● Work instruction
Would you please write out each entry that follows, exactly as written?

● Provided data
(** X6. For a path without backslash, [trimObjectPath] returns the root
    ["/"], or a path that is not empty and neither starts nor ends with a
    separator. *)
Theorem trimObjectPath_no_outer_slash (p : string) :
  noBackslash p = true ->
  trimObjectPath p = "/" \/
  (trimObjectPath p <> "" /\
   Js.startsWith (trimObjectPath p) "/" = false /\
   Js.endsWith (trimObjectPath p) "/" = false).
Proof.
  intros H. rewrite (trimObjectPath_segments p H).
  pose proof (canonical_isSegment _ _ (segmentsOf_canonical (Js.trim p))) as Hsegs.
  destruct (segmentsOf (Js.trim p)) as [|s segs].
  - destruct (Js.startsWith (Js.trim p) "/"); [now left|right].
    split; [discriminate|split; reflexivity].
  - right. inversion Hsegs as [|? ? Hs Hrest]; subst. split; [|split].
    + now apply join_cons_not_empty.
    + rewrite <- (append_nil_r (join (s :: segs))). now apply startsWith_join.
    + apply endsWith_join; [discriminate|assumption].
Qed.

Lemma trimObjectPath_no_outer_slash_witness :
  trimObjectPath "//a/./b//" = "/" \/
  (trimObjectPath "//a/./b//" <> "" /\
   Js.startsWith (trimObjectPath "//a/./b//") "/" = false /\
   Js.endsWith (trimObjectPath "//a/./b//") "/" = false).
Proof. apply trimObjectPath_no_outer_slash. reflexivity. Defined.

● Written response
(** X6. For a path without backslash, [trimObjectPath] returns the root
    ["/"], or a path that is not empty and neither starts nor ends with a
    separator. *)
Theorem trimObjectPath_no_outer_slash (p : string) :
  noBackslash p = true ->
  trimObjectPath p = "/" \/
  (trimObjectPath p <> "" /\
   Js.startsWith (trimObjectPath p) "/" = false /\
   Js.endsWith (trimObjectPath p) "/" = false).
Proof.
  intros H. rewrite (trimObjectPath_segments p H).
  pose proof (canonical_isSegment _ _ (segmentsOf_canonical (Js.trim p))) as Hsegs.
  destruct (segmentsOf (Js.trim p)) as [|s segs].
  - destruct (Js.startsWith (Js.trim p) "/"); [now left|right].
    split; [discriminate|split; reflexivity].
  - right. inversion Hsegs as [|? ? Hs Hrest]; subst. split; [|split].
    + now apply join_cons_not_empty.
    + rewrite <- (append_nil_r (join (s :: segs))). now apply startsWith_join.
    + apply endsWith_join; [discriminate|assumption].
Qed.

Lemma trimObjectPath_no_outer_slash_witness :
  trimObjectPath "//a/./b//" = "/" \/
  (trimObjectPath "//a/./b//" <> "" /\
   Js.startsWith (trimObjectPath "//a/./b//") "/" = false /\
   Js.endsWith (trimObjectPath "//a/./b//") "/" = false).
Proof. apply trimObjectPath_no_outer_slash. reflexivity. Defined.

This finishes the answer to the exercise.